Music

B*tch I’m Miley Cyrus: Call me maybe

carly-rae-jepsen

I do not like this Dainty Juggernaut

I can’t say I entirely despise Carly Rae Jepsen’s chart climbing “Call Me Maybe.”  That would make me sound like a kitten-drowning pedophile.  I can say that I don’t like it though.   It’s catchy and “cute.”  It also embodies most of the things I hate about pop music.

I understand that it is impossible to not aggressively head bob or even sing along at points, because you will learn the chorus at least.  I understand I will catch flak from a lot of my friends, who will call me a sour-assed curmudgeon or worse. I just find the song empty and a bit shrill, which is strange for how youthful it is trying to sound.

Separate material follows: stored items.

(* ===== verification/PfcpGroups.v ===== *)
(** * Groups and messages of PFCP

    The header of an element of libpfcp as an instance of [TlvHeader], and the rules for
    the idioms of src/libpfcp/src/pfcp_messages_encoder.c and pfcp_messages_decoder.c
    that are its own. *)

From S2P Require Import Prelude EncDecBits Codec CodecSpec Tlv PfcpIes PfcpIesEncoder PfcpIesDecoder.
From S2P Require Import PfcpIesSpec PfcpIesOptional PfcpMsgs PfcpMsgsEncoder PfcpMsgsDecoder.

(** ** The header of an element *)

(** The 16-bit number at the start of a buffer. *)
Lemma ntohs_at_holds buf v post :
  0 <= v < 65536 -> holds buf (nbits 16 v ++ post) -> ntohs_at buf 0 = Some v.
Proof.
  intros Hv Hh. assert (wbits (octets [v / 256; u8 v]) = nbits 16 v) as E.
  { rewrite wbits_octets. unfold bits_of. cbn [map concat]. rewrite app_nil_r, nbits8_u8.
    change 16%nat with (8 + 8)%nat. by rewrite nbits_split. }
  rewrite <- E in Hh. apply octets_take in Hh.
  2: { apply Forall_cons_2; [unfold byte_ok; divlia|]. apply Forall_singleton, byte_ok_uwrap. }
  clear E. destruct buf as [|b0 [|b1 buf]]; [done..|]. cbn [length take] in Hh. injection Hh as -> ->.
  change (Some (256 * (v / 256) + u8 v) = Some v). f_equal. unfold uwrap. change (2 ^ 8) with 256. divlia.
Qed.

Lemma wbits_header h : wbits (layout_ie_header h) = nbits 16 h.(ie_type) ++ nbits 16 h.(ie_len).
Proof. unfold layout_ie_header. by rewrite !wbits_cons, app_nil_r. Qed.

#[global] Instance pfcp_tlv_header : TlvHeader pfcp_ie_header_t Z :=
  {| th_layout := layout_ie_header; th_key := ie_type; th_len := ie_len; th_read := ie_type_at; th_null := 0 |}.

#[global] Instance pfcp_tlv_header_ok : TlvHeaderOk pfcp_ie_header_t Z.
Proof.
  split; [done| |].
  2: { intros here post Hh. apply (ntohs_at_holds _ 0 (repeat false 16 ++ post)); [lia|exact Hh]. }
  cbn [th_layout th_key th_read pfcp_tlv_header]. intros h here post Hok Hh. apply Forall_cons_1 in Hok as [Ht _].
  rewrite wbits_header, <- app_assoc in Hh. exact (ntohs_at_holds _ _ _ Ht Hh).
Qed.

Abbreviation PfcpElem := (Elem pfcp_ie_header_t).
Abbreviation PfcpElemOk := (ElemOk pfcp_ie_header_t Z).

(** In one place the bytes an encoder returns are converted to bits. *)
Lemma ecall_octets_ok : call_ok 1 ecall_octets (fun n => n / 8) (fun L => size L < 256).
Proof.
  intros f L HL HB Hf. split; [done|]. intros base e buf w Hb He Ha Hh Hw Hr Hs. pose proof (size_nonneg L).
  destruct (Hf buf (base + e / 8) w) as (b' & E & ?); auto; try divlia.
  exists b'. unfold ecall_octets. obind E. rewrite Z.div_1_r.
  rewrite (uwrap_small 8 (size L / 8)), (uwrap_small 8 (size L / 8 * 8)), uwrap_small by divlia.
  split; [|done]. do 2 f_equal. divlia.
Qed.

(** ** Groups *)

Lemma decodes_group {T} (set_header : pfcp_ie_header_t -> T -> T) reset step zero h body v :
  group_good h body -> items 4 step (reset (set_header h zero)) body v ->
  decodes (dec_group set_header reset step zero) (layout_ie_header h ++ body)
    (size (layout_ie_header h ++ body) / 8) v.
Proof.
  intros (Hok & Hl & Hp) Hi buf post Hh Hs. cbn [th_layout th_len pfcp_tlv_header] in Hok, Hl.
  rewrite size_app in *. change (size (layout_ie_header h)) with 32 in *.
  rewrite wbits_app, <- app_assoc in Hh. unfold dec_group.
  rewrite (decode_ie_header_decodes h Hok buf (wbits body ++ post) Hh) by done. cbn [mbind option_bind].
  change (32 / 8) with 4.
  rewrite (tlv_loop_items 4 _ _ _ _ _ _ (wbits (layout_ie_header h)) post _ 4 Hi Hh); try done; try divlia.
  - do 2 f_equal. divlia.
  - unfold loop_fuel. divlia.
Qed.

(** ** Messages *)

(** The header of a message whose elements are [body]. *)
Definition message_good (h : pfcp_header_t) (body : layout) : Prop :=
  header_tagged h ∧ layout_ok (layout_header h) ∧
  8 * (h.(header_message_len) - (if h.(header_s) =? 1 then 12 else 4)) = size body.

Lemma decodes_message {T} (set_header : pfcp_header_t -> T -> T) reset step zero h body v :
  message_good h body -> items 4 step (reset (set_header h zero)) body v ->
  decodes (dec_message set_header reset step zero) (layout_header h ++ body) (size body / 8) v.
Proof.
  intros (Ht & Hok & Hl) Hi buf post Hh Hs. rewrite wbits_app, <- app_assoc in Hh. rewrite size_app in Hs.
  pose proof (size_nonneg body). pose proof (size_nonneg (layout_header h)).
  assert (size (layout_header h) mod 8 = 0) as Hm by (destruct h as [? ? ? ? ? ? [|]]; done).
  unfold dec_message. rewrite (header_decodes h Ht Hok buf (wbits body ++ post) Hh) by lia.
  cbn [mbind option_bind].
  assert (nz h.(header_s) = (h.(header_s) =? 1)) as ->.
  { unfold header_tagged in Ht. destruct (header_seid_seqno h); by rewrite Ht. }
  rewrite uwrap_small by lia.
  pose proof (holds_drop buf _ _ (size (layout_header h) / 8) Hh ltac:(unfold size in *; divlia)) as Hd.
  rewrite (tlv_loop_items 4 _ _ _ _ _ _ [] post _ 0 Hi Hd); [done|done|lia|lia|divlia|lia|unfold loop_fuel; divlia].
Qed.

(** An encoder of a group, which counts bits, and of a message, which counts bytes. *)
Lemma places_ie_header h m L : places 1 m L ->
  places 1 (ecall (encode_pfcp_ie_header_t h) ⨾ m) (layout_ie_header h ++ L).
Proof.
  intros H. apply places_seq; [by left| |done]. apply ecall_ok; [done|done|]. apply encode_ie_header_encodes.
Qed.

Lemma places_header h m L : header_tagged h -> places 8 m L ->
  places 8 (ecall_at (encode_pfcp_header_t h) ⨾ m) (layout_header h ++ L).
Proof.
  intros Ht H. apply places_seq; [by right| |done]. apply ecall_at_ok; [|done|by apply header_encodes].
  destruct h as [? ? ? ? ? ? [|]]; done.
Qed.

Maybe it was because sometimes I’m thrown, the keyboard tones tare reminiscent of Annie Lennox’s “Walking on Broken Glass;” and because I have the taste of a weathered drag queen that is one of my favorite songs of all time.  Here though  the false string quartet is clipped, with quick and light bass and cracking beats– I also can’t forget the dodalou dodalou that sounds like a bad flash back from Wayne’s World that caps off the chorus.  On top of this of course is sugary semi-talk semi-plead vocals, that coat lyrics about wishes and missing people before they even met them and OMG things like OMG giving someone your number OMG—just shut it down, shut down that fake enthusiasm, you are 26 Carly and you have probably given someone your number before.  Adjacent of her young sound the image produced around her seems to support this perfectly.   She looks like the Disney answer to Lana Del Rey, who occasionally wears early Katy Perry’s clothes too.  It’s a little strange.

I have no doubt that Jepsen is probably a wonderful person, she is Canadian—it is law to be a nice person.  She probably even has talent under all of the production and bangs.  Something is just amiss about how her song hangs in the air and haunts with is chipperness.  It’s like morning birds on a hungover stroll: it would be inspiring and lovely if I wasn’t already just disenchanted by the immediate tone and if the sun just wasn’t so bright.  I believe at the core of my dislike is that it is the top contender for summer time soundtracks.

The song is well designed to sunny temperaments, and I will be damned if this song does not become the song of everyone’s first half of summer.  It can be likened to Nicki Minaj’s latest bid for summer jam supremacy—“Starships”—in that it was tailored for carefree moments. But where Minaj attempts to capture a whole other surf guitar mashing with fist pumping zeitgeist, Jepsen holds steady on the old tropes of adorable girl, glistening dude bods, and giggles with friends.  Maybe it’s actually the simplicity of that has primed it for success, it doesn’t try to reach for anything new—just the sonic equivalent of an inconveniently itchy poly-cotton sundress flouncing in the wind.  But for me, that’s what I want to go in pop music, now is an era of if not invention that at least repurposing past sounds and themes.